Valeant looks to sell billions in assets to cut debt, stock soars

(Reuters) - Valeant Pharmaceuticals International Inc VRX.NVRX.TO will sell billions of dollars of non-core assets and could accept offers for its main businesses, its chief executive said on Tuesday, as the drugmaker worked to restore investor trust after a year of bad news.

A sign for the headquarters of Valeant Pharmaceuticals International Inc is seen in Laval, Quebec June 14, 2016. REUTERS/Christinne Muschi - RTX2G72E

Valeant’s U.S. shares rose more than 25 percent, touching a two-month high, after the company outlined its reorganization and sell-off plan, and also confirmed full-year forecasts. Even so, the stock is down nearly 90 percent from a year ago.

Last fall, political concerns about Valeant’s sharp drug price increases and investor scrutiny of its dealings with pharmacy Philidor RX dragged down Valeant’s shares. Congress and several U.S. government agencies also opened investigations and the company restated earnings earlier this year.

Since then, its largest investor and board member, activist Bill Ackman, has been leading a drive to try to stabilize the company. New Chief Executive Joe Papa joined in May, replacing longtime CEO Mike Pearson.

Papa announced a few small sales on Tuesday, and said Valeant was eyeing $8 billion worth of sales for non-core assets. He added in an interview that he may go further, after receiving unsolicited interest in core businesses as well.

Valeant’s Bausch & Lomb eyecare, dermatology, Salix gastrointestinal and consumer over-the-counter businesses are core, Papa said. He would not say if Valeant received interest in Bausch.

“We have to think about any alternative in front of us as we look to improve shareholder value,” Papa said in the interview. “We’re going to take anything that we get, from an offer or unsolicited bid, very seriously.”

The Laval, Quebec-based company still has $30.77 billion in long-term debt, a legacy of Pearson’s strategy of expanding through serial mergers and acquisitions.


On Tuesday, Valeant reported adjusted second-quarter earnings and revenue that fell short of analyst expectations, but stuck by full-year forecasts.

“I don’t want to suggest for an instant that there (aren’t) challenges, but we like our position for 2016,” Papa said during a during a conference call.

Valeant has previously missed deadlines for filing financial reports due to the sales and earnings restatements, triggering default notices. It has repaid $1.29 billion in debt this year and wants to renegotiate lender agreements to give itself a larger “cushion,” Papa said.

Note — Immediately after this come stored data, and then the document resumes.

(** The star record ends every search. *)
Lemma at_star fuel l x acc n mm :
  recs = l ++ [x] -> is_star x -> level0 = false -> Inv l acc -> mm = lcp (last_key [] l) t ->
  n = zlen t - Z.of_nat mm -> (mm < length t)%nat ->
  exists acc', at_record (S fuel) l x acc (Z.of_nat mm) (Z.of_nat mm) n = Ok (acc', status_at t l [x]).
Proof.
  intros Hr [Hk Hv] Hl Hi Em En Hm. unfold at_record. rewrite Hk. assert (lcp (last_key [] l) [] = 0%nat) as -> by (by rewrite lcp_comm).
  change (Z.of_nat 0) with 0.
  assert (Es : rec_size (last_key [] l) x = BSTAR_REC_SIZE).
  { unfold rec_size, rec_body, suffix. rewrite Hk, drop_nil. cbn [app]. rewrite Hv. done. }
  rewrite Es, Hl. change ((BSTAR_REC_SIZE =? BSTAR_REC_SIZE) && negb false) with true. cbv iota zeta.
  assert (Est : status_of (pos_last l) (Z.of_nat mm) (pos_after l) 0 = status_at t l [x]).
  { subst mm. rewrite <- (status_ok l [x] Hr). by rewrite Hk. }
  zif_false. zcase; [by exists acc; rewrite Est|]. assert (mm = 0%nat) by lia. unfold compare_record. rewrite Es, Hk, Hl, lcp_comm. cbn [lcp].
  change ((BSTAR_REC_SIZE =? BSTAR_REC_SIZE) && negb false) with true. cbv iota. change (Z.of_nat 0) with 0.
  pose proof (Hroom Hl) as Hrm. rewrite Hr, pos_after_snoc, Es in Hrm. unfold BSTAR_REC_SIZE, SIZEOF_rec_hdr, SIZEOF_block_id in Hrm.
  pose proof (pos_after_ge l) as Hge. unfold SIZEOF_blk_hdr in Hge. destruct Hkey as [slack Ek].
  assert (exists r, cmp_targ (length key) m key (pos_after l + SIZEOF_rec_hdr) (Z.of_nat mm) n = Ok r) as [[[nFlg pc] n'] E].
  { pose proof (zlen_nonneg slack). apply cmp_targ_total; rewrite ?Ek, ?zlen_app; unfold SIZEOF_rec_hdr, zlen in *; try lia.
    rewrite length_app. lia. }
  rewrite E. cbn [mbind res_bind]. zcase; [|by exists acc; rewrite Est].
  pose proof (top_snoc l x acc Hi) as Hts. rewrite Es, Hk, lcp_comm in Hts. cbn [lcp] in Hts.
  destruct (top_visit (l ++ [x]) [] acc (pos_after l) BSTAR_REC_SIZE 0) as (acc' & E' & Hi'); [by rewrite app_nil_r|done|].
  change (Z.of_nat 0) with 0 in Hts. exists acc'. cbn [search_loop]. rewrite E'. destruct Hts as (_ & Ep & _). cbn [mbind res_bind]. rewrite Ep, <- Hr.
  zif_true. zif_false. cbn [negb]. zif_false. by rewrite <- Est, H.
Qed.

(** The comparison starts where the stored part of the key does. *)
Lemma compare_spec l x rest i :
  recs = l ++ x :: rest -> gkey_ok (g_key x) -> i = lcp (last_key [] l) (g_key x) -> (i <= lcp (g_key x) t)%nat -> (i < length t)%nat ->
  exists nFlg, cmp_targ (length key) m key (pos_after l + SIZEOF_rec_hdr) (Z.of_nat i) (zlen t - Z.of_nat i) =
    Ok (nFlg, Z.of_nat (lcp (g_key x) t), zlen t - Z.of_nat (lcp (g_key x) t)) /\ (0 < nFlg <-> gvlt (g_key x) t).
Proof.
  intros Hr Hx Ei Hi Hl. apply cmp_targ_spec; try done.
  - destruct Hkey as [slack ->]. rewrite length_app. lia.
  - intros j y Hj Hy. rewrite Ei. apply (key_byte m _ _ x rest j y); [by apply at_split|lia|done].
Qed.

(** A record that is not before the target ends the search. *)
Lemma compare_stop fuel l x rest acc i mm :
  recs = l ++ x :: rest -> gkey_ok (g_key x) -> i = lcp (last_key [] l) (g_key x) -> (i <= lcp (g_key x) t)%nat -> (i < length t)%nat ->
  gvlt (last_key [] l) (g_key x) -> (level0 = false -> zlen (g_val x) = SIZEOF_block_id) -> ~ gvlt (g_key x) t ->
  mm = Z.of_nat (lcp (last_key [] l) t) ->
  compare_record fuel l x acc mm (Z.of_nat i) (zlen t - Z.of_nat i) = Ok (acc, status_at t l (x :: rest)).
Proof.
  intros Hr Hx Ei Hi Hl Hs Hv Hb ->. destruct (compare_spec l x rest i Hr Hx Ei Hi Hl) as (nFlg & E & Hn).
  unfold compare_record. rewrite E. cbn [mbind res_bind]. rewrite (not_star level0 l x Hs Hv).
  assert (~ 0 < nFlg) by (by rewrite Hn). zif_false. by rewrite <- (status_ok l (x :: rest) Hr).
Qed.

(** One before the target is passed. *)
Lemma compare_pass fuel l x rest acc i mm :
  recs = l ++ x :: rest -> gkey_ok (g_key x) -> i = lcp (last_key [] l) (g_key x) -> (i <= lcp (g_key x) t)%nat -> (i < length t)%nat ->
  gvlt (g_key x) t ->
  let mm' := Z.of_nat (lcp (g_key x) t) in
  compare_record fuel l x acc mm (Z.of_nat i) (zlen t - Z.of_nat i) =
  search_loop visit m key level0 (pos_after recs) fuel false acc (pos_last l) (pos_after l)
    (rec_size (last_key [] l) x) (Z.of_nat (lcp (last_key [] l) (g_key x))) mm' mm' (zlen t - mm').
Proof.
  intros Hr Hx Ei Hi Hl Hb mm'. destruct (compare_spec l x rest i Hr Hx Ei Hi Hl) as (nFlg & E & Hn).
  unfold compare_record. rewrite E. cbn [mbind res_bind]. apply Hn in Hb. zif_true. done.
Qed.

Lemma at_stop fuel l x rest acc n mm :
  recs = l ++ x :: rest -> rec_ok x -> gvlt (last_key [] l) (g_key x) -> ~ gvlt (g_key x) t ->
  (level0 = false -> zlen (g_val x) = SIZEOF_block_id) -> gvlt (last_key [] l) t ->
  mm = lcp (last_key [] l) t -> n = zlen t - Z.of_nat mm -> (mm < length t)%nat ->
  at_record fuel l x acc (Z.of_nat mm) (Z.of_nat mm) n = Ok (acc, status_at t l (x :: rest)).
Proof.
  intros Hr [Hx _] Hs Hb Hv Hlt Em En Hm. unfold at_record. rewrite (not_star level0 l x Hs Hv).
  zcase; [exfalso; apply Hb; apply (next_longer (last_key [] l)); [done|lia]|]. zcase.
  - destruct (next_shorter (last_key [] l) (g_key x) t) as [El _]; [done|lia|].
    rewrite <- El, Em. by rewrite <- (status_ok l (x :: rest) Hr).
  - rewrite En. apply (compare_stop fuel l x rest); try done; try lia. rewrite Em. apply (next_equal (last_key [] l)). lia.
Qed.

Lemma at_pass fuel l x rest acc n mm :
  recs = l ++ x :: rest -> rec_ok x -> gvlt (last_key [] l) (g_key x) -> gvlt (g_key x) t -> gvlt (last_key [] l) t ->
  mm = lcp (last_key [] l) t -> n = zlen t - Z.of_nat mm -> (mm < length t)%nat ->
  let mm' := Z.of_nat (lcp (g_key x) t) in
  at_record fuel l x acc (Z.of_nat mm) (Z.of_nat mm) n =
  search_loop visit m key level0 (pos_after recs) fuel false acc (pos_last l) (pos_after l)
    (rec_size (last_key [] l) x) (Z.of_nat (lcp (last_key [] l) (g_key x))) mm' mm' (zlen t - mm').
Proof.
  intros Hr [Hx _] Hs Hb Hlt Em En Hm mm'. subst mm'. unfold at_record. zcase; [|zcase].
  - destruct (next_longer (last_key [] l) (g_key x) t) as [-> _]; [done|lia|]. by rewrite <- Em, En.
  - destruct (next_shorter (last_key [] l) (g_key x) t) as [_ Hx']; [done|lia|]. destruct (gvlt_irrefl t). by transitivity (g_key x).
  - rewrite En. apply (compare_pass fuel l x rest); try done; try lia.
    rewrite Em. apply (next_equal (last_key [] l)). lia.
Qed.

Lemma before_lt l : Forall (before t) l -> gvlt (last_key [] l) t.
Proof. apply last_before. by apply gkey_not_nil. Qed.

Lemma match_lt l rest : recs = l ++ rest -> Forall (before t) l -> (lcp (last_key [] l) t < length t)%nat.
Proof.
  intros Hr Hl. pose proof (before_lt l Hl) as Hlt. pose proof Hlt as [[E ?]|(? & ? & _ & Hy%lookup_lt_Some & _)]%gvlt_lcp; lia.
Qed.

Lemma split_next l x rest : recs = l ++ x :: rest -> Forall (before t) l ->
  (rec_ok x /\ gvlt (last_key [] l) (g_key x) /\ (level0 = false -> zlen (g_val x) = SIZEOF_block_id)) \/
  (level0 = false /\ rest = [] /\ is_star x).
Proof.
  intros Hr Hl. rewrite Hr in Hwalk. destruct (walk_next level0 l x rest Hwalk) as [(? & ? & ? & ?)|(? & ? & ? & ?)]; [left|right]; done.
Qed.

(** The walk from the records [l] on, when the target comes after [l'] more. *)
Lemma search_loop_spec l l' r fuel acc pPrevRec pRecBase nRecLen nTmp :
  recs = l ++ l' ++ r -> split_at t (l ++ l') r -> at_top l acc pRecBase nRecLen nTmp -> (length l' + 2 < fuel)%nat ->
  let mm := Z.of_nat (lcp (last_key [] l) t) in
  exists acc', search_loop visit m key level0 (pos_after recs) fuel false acc pPrevRec pRecBase nRecLen nTmp mm mm (zlen t - mm) =
    Ok (acc', status_at t (l ++ l') r) /\ (level0 = true -> Inv (l ++ l') acc').
Proof.
  revert l fuel acc pPrevRec pRecBase nRecLen nTmp.
  induction l' as [|y l' IH]; intros l fuel acc pPrevRec pRecBase nRecLen nTmp Hr [Hb Hx] Ha Hf mm; subst mm; (destruct fuel as [|fuel]; [lia|]).
  - rewrite app_nil_r in *. cbn [app] in Hr. destruct r as [|x r].
    + rewrite app_nil_r in Hr. assert (level0 = true \/ level0 = false) as [El|El] by (destruct level0; auto).
      * destruct (search_loop_end fuel l acc pPrevRec pRecBase nRecLen nTmp (zlen t - Z.of_nat (lcp (last_key [] l) t)) Hr Ha El) as (acc' & E & Hi).
        by exists acc'.
      * exfalso. pose proof Hwalk as Hwk. rewrite El in Hwk. destruct Hwk as (ks & star & Ek & [Hs _] & _). rewrite <- Hr, Ek in Hb.
        apply Forall_app in Hb as [_ [[Hn _] _]%Forall_cons]. done.
    + destruct (search_loop_read fuel l x r acc pPrevRec pRecBase nRecLen nTmp (Z.of_nat (lcp (last_key [] l) t)) (Z.of_nat (lcp (last_key [] l) t))
        (zlen t - Z.of_nat (lcp (last_key [] l) t)) Hr Ha) as (acc' & -> & Hi).
      pose proof (match_lt l (x :: r) Hr Hb) as Hm.
      destruct (split_next l x r Hr Hb) as [(Hk & Hs & Hv)|(El & -> & Hst)].
      * exists acc'. split; [|done]. apply at_stop; try done; [|by apply before_lt].
        intros Hlt. apply Hx. split; [|done]. by apply gkey_not_nil, Hk.
      * destruct fuel as [|fuel]; [simpl in Hf; lia|].
        destruct (at_star fuel l x acc' _ _ Hr Hst El Hi eq_refl eq_refl Hm) as (acc'' & ->). exists acc''. split; [done|]. by rewrite El.
  - pose proof Hb as [Hl [Hy _]%Forall_cons]%Forall_app. cbn [app] in Hr.
    destruct (search_loop_read fuel l y (l' ++ r) acc pPrevRec pRecBase nRecLen nTmp (Z.of_nat (lcp (last_key [] l) t)) (Z.of_nat (lcp (last_key [] l) t))
        (zlen t - Z.of_nat (lcp (last_key [] l) t)) Hr Ha) as (acc' & -> & Hi).
    pose proof (match_lt l _ Hr Hl) as Hm. destruct (split_next l y (l' ++ r) Hr Hl) as [(Hk & Hs & Hv)|(El & _ & [Hn _])].
    + rewrite (at_pass fuel l y (l' ++ r) acc' _ _ Hr Hk Hs (proj2 Hy) (before_lt l Hl) eq_refl eq_refl Hm).
      destruct (IH (l ++ [y]) fuel acc' (pos_last l) (pos_after l) (rec_size (last_key [] l) y) (Z.of_nat (lcp (last_key [] l) (g_key y))))
        as (acc'' & E & Hi'); rewrite <- ?app_assoc; cbn [app]; try done.
      { by apply top_snoc. } { simpl in Hf. lia. }
      rewrite last_key_snoc, <- app_assoc in E. rewrite <- app_assoc in Hi'. by exists acc''.
    + by destruct Hy.
Qed.
End spec.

That action on debt lifted shares, according to Oliver Marti, a portfolio manager at Columbus Circle Investors.

“The stock is really driven by cash flow and covenants with the focus on stabilizing the business, and making progress on paying down debt. That is what they showed this quarter,” Marti said.

Valeant said it will break into three business segments around its Bausch & Lomb eyecare business; branded products including gastrointestinal drug Xifaxan and toenail treatment Jublia; and certain products including Obagi skin care treatments. It said its core geographies are the United States and Canada.

Wells Fargo analyst David Maris, a long-time critic, questioned on the call whether the plan was just “new paint on the same old shed.”

Valeant is being investigated by the Securities and Exchange Commission as well as the U.S. Attorney’s offices in Massachusetts and New York. The government is looking at its pricing practices and its patient assistance programs.

Valeant said it still expected full-year revenue of $9.9 billion-$10.1 billion and adjusted earnings of $6.60-$7.00 per share.

Second-quarter revenue fell to $2.42 billion from $2.73 billion a year earlier. Analysts on average had expected revenue of $2.46 billion, according to Thomson Reuters I/B/E/S.

Excluding items, Valeant earned $1.40 per share, missing analysts’ average estimate of $1.48.